_Task item_:
Go through the entries below and work out how many lines include "volume". Answer with the number only.

[Saved entries]
Lemma wfe_SD_open (p : string) : preserves P (SD_open p).
Proof. unfold SD_open. pres. Qed.
#[local] Hint Resolve wfe_SD_open : wfe.

Lemma wfe_SD_mkdir (p : string) : preserves P (SD_mkdir p).
Proof.
  unfold SD_mkdir. intros s a s' HP H.
  cbv beta iota delta [bind get modify ret] in H. unfold vol_exists in H.
  destruct (path_components p) as [|c0 cs]; [injection H as <- <-; exact HP |].
  destruct (sd s !! canon p) eqn:Hl; [injection H as <- <-; exact HP |].
  destruct (parent_is_dir (sd s) p); injection H as <- <-; [| exact HP].
  apply wfe_log_other; [discriminate |]. apply wfe_insert_dir; assumption.
Qed.
#[local] Hint Resolve wfe_SD_mkdir : wfe.

Lemma wfe_SD_open_write (p : string) : preserves P (SD_open_write p).
Proof.
  unfold SD_open_write. intros s a s' HP H.
  cbv beta iota delta [bind get modify ret] in H.
  destruct (path_components p) as [|c0 cs]; [injection H as <- <-; exact HP |].
  destruct (sd s !! canon p) as [[c|]|] eqn:Hl.
  - injection H as <- <-. apply wfe_log_other; [discriminate | exact HP].
  - injection H as <- <-. exact HP.
  - destruct (parent_is_dir (sd s) p); injection H as <- <-; [| exact HP].
    apply wfe_log_other; [discriminate |]. apply wfe_log_other; [discriminate |].
    apply wfe_insert_file. exact HP.
Qed.
#[local] Hint Resolve wfe_SD_open_write : wfe.

Lemma wfe_file_write (bytes : list Z) : preserves P (file_write bytes).
Proof.
  unfold file_write. intros s a s' HP H.
  cbv beta iota delta [bind get modify ret] in H.
  destruct (file s) as [h|]; [| injection H as <- <-; exact HP].
  destruct (handle_content s) as [c|]; [| injection H as <- <-; exact HP].
  destruct (h_write h); injection H as <- <-; [| exact HP].
  eapply wfe_log_write.
  - cbn [sd set_file set_sd]. apply lookup_insert_eq.
  - apply (wfe_insert_file _ _ s). exact HP.
Qed.
#[local] Hint Resolve wfe_file_write : wfe.

Lemma wfe_fileOpenToRead (p : string) : preserves P (fileOpenToRead p).
Proof. unfold fileOpenToRead. pres. Qed.
#[local] Hint Resolve wfe_fileOpenToRead : wfe.

(** Opened without [overwrite], nothing is removed. *)
Lemma wfe_fileOpenToWrite_keep (p : string) : preserves P (fileOpenToWrite p false).
Proof.
  unfold fileOpenToWrite. apply preserves_bind; [apply wfe_SD_exists |]. intros ex.
  rewrite andb_false_r. pres.
Qed.
#[local] Hint Resolve wfe_fileOpenToWrite_keep : wfe.

Lemma wfe_fileWriteData (bytes : list Z) : preserves P (fileWriteData bytes).
Proof. unfold fileWriteData. pres. Qed.
#[local] Hint Resolve wfe_fileWriteData : wfe.

Lemma wfe_writeCompressedBlock (q : string) (row start end_ : Z) :
  preserves P (writeCompressedBlock q row start end_).
Proof. unfold writeCompressedBlock. pres. Qed.
#[local] Hint Resolve wfe_writeCompressedBlock : wfe.

Lemma wfe_readDIB : preserves P _readDIB.
Proof. unfold _readDIB. pres. Qed.
#[local] Hint Resolve wfe_readDIB : wfe.

Lemma wfe_read_int32_le : preserves P read_int32_le.
Proof. unfold read_int32_le. pres. Qed.
#[local] Hint Resolve wfe_read_int32_le : wfe.

Lemma wfe_readOffset : preserves P _readOffset.
Proof. unfold _readOffset. pres. Qed.
#[local] Hint Resolve wfe_readOffset : wfe.

Lemma wfe_readWidth : preserves P _readWidth.
Proof. unfold _readWidth. pres. Qed.
#[local] Hint Resolve wfe_readWidth : wfe.

Lemma wfe_readHeight : preserves P _readHeight.
Proof. unfold _readHeight. pres. Qed.
#[local] Hint Resolve wfe_readHeight : wfe.

Lemma wfe_readBitsPerPixel : preserves P _readBitsPerPixel.
Proof. unfold _readBitsPerPixel. pres. Qed.
#[local] Hint Resolve wfe_readBitsPerPixel : wfe.

Lemma wfe_readCompressionMethod : preserves P _readCompressionMethod.
Proof. unfold _readCompressionMethod. pres. Qed.
#[local] Hint Resolve wfe_readCompressionMethod : wfe.

Section Encoder.

Variable fuel : nat.

Lemma wfe_findPixel (st : bool) (i : Z) : preserves P (findPixel fuel st i).
Proof. unfold findPixel. pres. Qed.
#[local] Hint Resolve wfe_findPixel : wfe.

Lemma wfe_store_next_byte (counter : Z) : preserves P (store_next_byte counter).
Proof. unfold store_next_byte. pres. Qed.
#[local] Hint Resolve wfe_store_next_byte : wfe.

Lemma wfe_read_whole_bytes (n : nat) :
  forall width counter bytes_read,
    preserves P (read_whole_bytes n width counter bytes_read).
Proof.
  induction n as [|n IH]; intros width counter bytes_read; cbn [read_whole_bytes].
  - pres.
  - pres.
Qed.
#[local] Hint Resolve wfe_read_whole_bytes : wfe.

Lemma wfe_readMono40_lines (n : nat) :
  forall width amount counter,
    preserves P (readMono40_lines fuel n width amount counter).
Proof.
  induction n as [|n IH]; intros width amount counter; cbn [readMono40_lines].
  - pres.
  - pres.
Qed.
#[local] Hint Resolve wfe_readMono40_lines : wfe.

Lemma wfe_readMono40 (row amount : Z) : preserves P (readMono40 fuel row amount).
Proof. unfold readMono40. pres. Qed.
#[local] Hint Resolve wfe_readMono40 : wfe.

Lemma wfe_findScanline (row index : Z) : preserves P (findScanline fuel row index).
Proof. unfold findScanline. pres. Qed.
#[local] Hint Resolve wfe_findScanline : wfe.

Lemma wfe_encode_row (n : nat) (orig enc : string) :
  forall row start end_ offset,
    preserves P (encode_row fuel n orig enc row start end_ offset).
Proof.
  induction n as [|n IH]; intros row start end_ offset; cbn [encode_row].
  - pres.
  - pres.
Qed.
#[local] Hint Resolve wfe_encode_row : wfe.

Lemma wfe_encode_rows (n : nat) (orig enc : string) :
  forall row, preserves P (encode_rows fuel n orig enc row).
Proof.
  induction n as [|n IH]; intros row; cbn [encode_rows].
  - pres.
  - pres.
Qed.
#[local] Hint Resolve wfe_encode_rows : wfe.

Lemma wfe_readBitmap (row amount : Z) : preserves P (readBitmap fuel row amount).
Proof. unfold readBitmap, encodeBitmap. pres. Qed.
#[local] Hint Resolve wfe_readBitmap : wfe.

Lemma wfe_getBitmap (p : string) (row amount : Z) :
  preserves P (getBitmap fuel p row amount).
Proof. unfold getBitmap. pres. Qed.

End Encoder.

End WrittenFilesExist.

(** Where the cache works.  Two calls of [getBitmap] on the same path,
    the first from a state whose log is consistent with its volume.  If the first
    call returns and the companion "/enc/<stem>.cbm" is there afterwards,
    because it existed or because the first call has written a record to
    it, and the path opens on a bitmap of the supported monochrome format,
    then the second call is a cache hit: it returns the width and height
    of the header and the pixel buffer as it was, leaves the volume as it
    is and adds no create, write, remove or mkdir to the log. *)
Theorem getBitmap_second_call_is_cache_hit
    (fuel : nat) (s0 s1 s : Storage) (p : string) (h : handle) (c : list Z)
    (row amount : Z) (b1 : Bitmap) (companion : string) :
  written_files_exist s0 ->
  getBitmap fuel p row amount s0 = Done (b1, s1) ->
  fileOpenToRead p s1 = Done (true, s) ->
  open_on h c s ->
  nth_error c 14 = Some 40 -> nth_error c 15 = Some 0 ->
  nth_error c 28 = Some 1 -> nth_error c 30 = Some 0 ->
  companion
    = ("/enc/" ++ strtok_dot (String.substring 0 29 (base_name (h_path h))) ++ ".cbm")%string ->
  (String.length (strtok_dot (String.substring 0 29 (base_name (h_path h)))) + 4 < 30)%nat ->
  (vol_exists (sd s1) companion = true \/
   exists pos bytes, In (EvWrite (canon companion) pos bytes) (sd_log s1)) ->
  exists s2 w ht sw sh,
    getBitmap fuel p row amount s1 = Done (bitmap s2, s2) /\
    _readWidth s = Done (w, sw) /\
    _readHeight s = Done (ht, sh) /\
    width (bitmap s2) = w /\ height (bitmap s2) = ht /\
    data (bitmap s2) = data (bitmap s1) /\
    sd s2 = sd s1 /\
    writes_of (sd_log s2) = writes_of (sd_log s1) /\
    mappinglist s2 = mappinglist s1.
Proof.
  intros Hinv Hfirst Hopen Hon H14 H15 H28 H30 -> Hstem Hcomp.
  pose proof (wfe_getBitmap fuel p row amount _ _ _ Hinv Hfirst) as Hinv1.
  destruct (fileOpenToRead_no_write _ _ _ _ Hopen) as (Hsd & _).
  apply (getBitmap_hit_when_companion_exists fuel s1 s p h c row amount);
    try assumption.
  rewrite Hsd. destruct Hcomp as [Hex | (pos & bytes & Hin)]; [exact Hex |].
  destruct (Hinv1 _ _ _ Hin) as [c' Hc']. unfold vol_exists.
  destruct (path_components _); [reflexivity |]. rewrite Hc'. reflexivity.
Qed.

Lemma getBitmap_second_call_is_cache_hit_witness :
  let c := bmp_mono 5 1 [162; 0; 0; 0] in
  let s0 := fresh_store {[ "a.bmp"%string := EFile c ]} in
  let s1 := match getBitmap 16 "a.bmp" 0 0 s0 with
            | Done (_, s) => s
            | _ => s0
            end in
  let h := {| h_path := "a.bmp"; h_pos := 0; h_write := false |} in
  let s := at_pos h 0 s1 in
  written_files_exist s0 /\
  getBitmap 16 "a.bmp" 0 0 s0 = Done (bitmap s1, s1) /\
  fileOpenToRead "a.bmp" s1 = Done (true, s) /\
  open_on h c s /\
  nth_error c 14 = Some 40 /\ nth_error c 15 = Some 0 /\
  nth_error c 28 = Some 1 /\ nth_error c 30 = Some 0 /\
  "/enc/a.cbm"%string
    = ("/enc/" ++ strtok_dot (String.substring 0 29 (base_name (h_path h))) ++ ".cbm")%string /\
  (String.length (strtok_dot (String.substring 0 29 (base_name (h_path h)))) + 4 < 30)%nat /\
  (vol_exists (sd s1) "/enc/a.cbm" = true \/
   exists pos bytes, In (EvWrite (canon "/enc/a.cbm") pos bytes) (sd_log s1)) /\
  exists s2 w ht sw sh,
    getBitmap 16 "a.bmp" 0 0 s1 = Done (bitmap s2, s2) /\
    _readWidth s = Done (w, sw) /\
    _readHeight s = Done (ht, sh) /\
    width (bitmap s2) = w /\ height (bitmap s2) = ht /\
    data (bitmap s2) = data (bitmap s1) /\
    sd s2 = sd s1 /\
    writes_of (sd_log s2) = writes_of (sd_log s1) /\
    mappinglist s2 = mappinglist s1.
Proof.
  intros c s0 s1 h s.
  assert (Hinv : written_files_exist s0) by (intros q pos bytes []).
  assert (Hfirst : getBitmap 16 "a.bmp" 0 0 s0 = Done (bitmap s1, s1))
    by (vm_compute; reflexivity).
  assert (Hopen : fileOpenToRead "a.bmp" s1 = Done (true, s)) by (vm_compute; reflexivity).
  assert (Hon : open_on h c s) by (split; vm_compute; reflexivity).
  assert (H14 : nth_error c 14 = Some 40) by reflexivity.
  assert (H15 : nth_error c 15 = Some 0) by reflexivity.
  assert (H28 : nth_error c 28 = Some 1) by reflexivity.
  assert (H30 : nth_error c 30 = Some 0) by reflexivity.
  assert (Hname : "/enc/a.cbm"%string
            = ("/enc/" ++ strtok_dot (String.substring 0 29 (base_name (h_path h)))
               ++ ".cbm")%string) by reflexivity.
  assert (Hstem : (String.length (strtok_dot (String.substring 0 29 (base_name (h_path h))))
                   + 4 < 30)%nat) by (vm_compute; lia).
  assert (Hcomp : vol_exists (sd s1) "/enc/a.cbm" = true \/
                  exists pos bytes, In (EvWrite (canon "/enc/a.cbm") pos bytes) (sd_log s1)).
  { right. exists 8, [0; 0; 2; 0; 3; 0; 255; 255]. vm_compute. tauto. }
  split; [exact Hinv |]. split; [exact Hfirst |]. split; [exact Hopen |].
  split; [exact Hon |]. split; [exact H14 |]. split; [exact H15 |].
  split; [exact H28 |]. split; [exact H30 |]. split; [exact Hname |].
  split; [exact Hstem |]. split; [exact Hcomp |].
  exact (getBitmap_second_call_is_cache_hit 16 s0 s1 s "a.bmp" h c 0 0 (bitmap s1)
           "/enc/a.cbm" Hinv Hfirst Hopen Hon H14 H15 H28 H30 Hname Hstem Hcomp).
Defined.

(** A 5x1 bitmap whose five pixels are clear (padding bits 0, 1, 0) has
    no run; the first [getBitmap] writes no record, so no companion comes
    into being, and the second call does not find one either. *)
Lemma getBitmap_blank_bitmap_leaves_no_companion :
  exists b1 s1 b2 s2,
    getBitmap 16 "a.bmp" 0 0
      (fresh_store {[ "a.bmp"%string := EFile (bmp_mono 5 1 [2; 0; 0; 0]) ]})
      = Done (b1, s1) /\
    width b1 = 5 /\ height b1 = 1 /\
    sd s1 !! "enc/a.cbm"%string = None /\
    getBitmap 16 "a.bmp" 0 0 s1 = Done (b2, s2) /\
    sd s2 !! "enc/a.cbm"%string = None.
Proof.
  do 4 eexists.
  split. { vm_compute. reflexivity. }
  split. { vm_compute. reflexivity. }
  split. { vm_compute. reflexivity. }
  split. { vm_compute. reflexivity. }
  split. { vm_compute. reflexivity. }
  vm_compute. reflexivity.
Qed.

(** C8 (the code departs from it).  [readBitmap] checks "if encoded
    version already exists" and otherwise calls [encodeBitmap] to build
    the companion "/enc/<stem>.cbm", but on bitmaps whose rows are padded
    with zero bits, as bitmap files are, the first [getBitmap] does not
    return.  On an 8x1 bitmap with the row 0001 1000 the search for the
    next run goes past the width and reads [data[1]], which was never
    written; on a 5x1 bitmap with the row 1010 0000 it reads past the
    one-byte array; on a 32x1 bitmap with sixteen set pixels in the
    middle it reads the spare fifth byte; on a 16x2 bitmap [readMono40]
    writes the second row past the array.  No such call ends with the
    companion in place and a bitmap handed back. *)
Theorem getBitmap_first_call_has_no_result :
  getBitmap 64 "a.bmp" 0 0
    (fresh_store {[ "a.bmp"%string := EFile (bmp_mono 8 1 [24; 0; 0; 0]) ]})
  = Undefined (ReadIndeterminate 1) /\
  getBitmap 64 "a.bmp" 0 0
    (fresh_store {[ "a.bmp"%string := EFile (bmp_mono 5 1 [160; 0; 0; 0]) ]})
  = Undefined (ReadPastEnd 1) /\
  getBitmap 64 "a.bmp" 0 0
    (fresh_store {[ "a.bmp"%string := EFile (bmp_mono 32 1 [0; 255; 255; 0]) ]})
  = Undefined (ReadIndeterminate 4) /\
  getBitmap 64 "a.bmp" 0 0
    (fresh_store {[ "a.bmp"%string := EFile (bmp_mono 16 2 [24; 0; 0; 0; 24; 0; 0; 0]) ]})
  = Undefined (WritePastEnd 3).
Proof.
  split. { vm_compute. reflexivity. }
  split. { vm_compute. reflexivity. }
  split. { vm_compute. reflexivity. }
  vm_compute. reflexivity.
Qed.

_Final answer_:
2